• **The task**: Search the data for the string "that", and report each line where it is found.

• **Source data**:
(** ** Properties *)

(** C15: for every format of characters and directives, [vsnprintf] prints the text
    that its items write: flags, widths and precisions in digits or from the
    arguments, sizes, and the conversions d i o u x X p c s f n and %; those of
    e E g G, which take their argument and print nothing.  It returns the length of
    the whole text, stores what fits into [count - 1] bytes and the terminator, and
    leaves the rest of the buffer and, but for %n, the memory as they are.  It does
    so whenever [writes] has a text: arguments for all directives, strings that are
    terminated, no overflow of [int]; %f over exact arithmetic. *)
Theorem vsnprintf_writes junk fjunk fuel str count items args m text m' :
  length junk = 20%nat → length fjunk = 311%nat → Forall item_ok items → writes 0 items args m text m' →
  1 ≤ count ≤ Z.of_nat (length str) → count < 4294967296 → Z.of_nat (length text) < 2147483648 →
  (8 * length (format_of items) + 2 < fuel)%nat →
  vsnprintf junk (fmtfp (D:=Q) fjunk) fuel str count (Str.lit (format_of items)) args m
  = Ok (Z.of_nat (length text), printed count str text, m').
Proof.
  intros Hj Hfj Hok Hw Hc Hc' Hl Hf. unfold vsnprintf.
  rewrite (dopr_writes count junk fjunk _ Hj Hfj ltac:(lia) fuel str items args m text m') by (done || lia).
  rewrite terminate_emit by lia. cbn. by rewrite s32_small by lia.
Qed.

• **Result of this exercise**:
    that its items write: flags, widths and precisions in digits or from the
    so whenever [writes] has a text: arguments for all directives, strings that are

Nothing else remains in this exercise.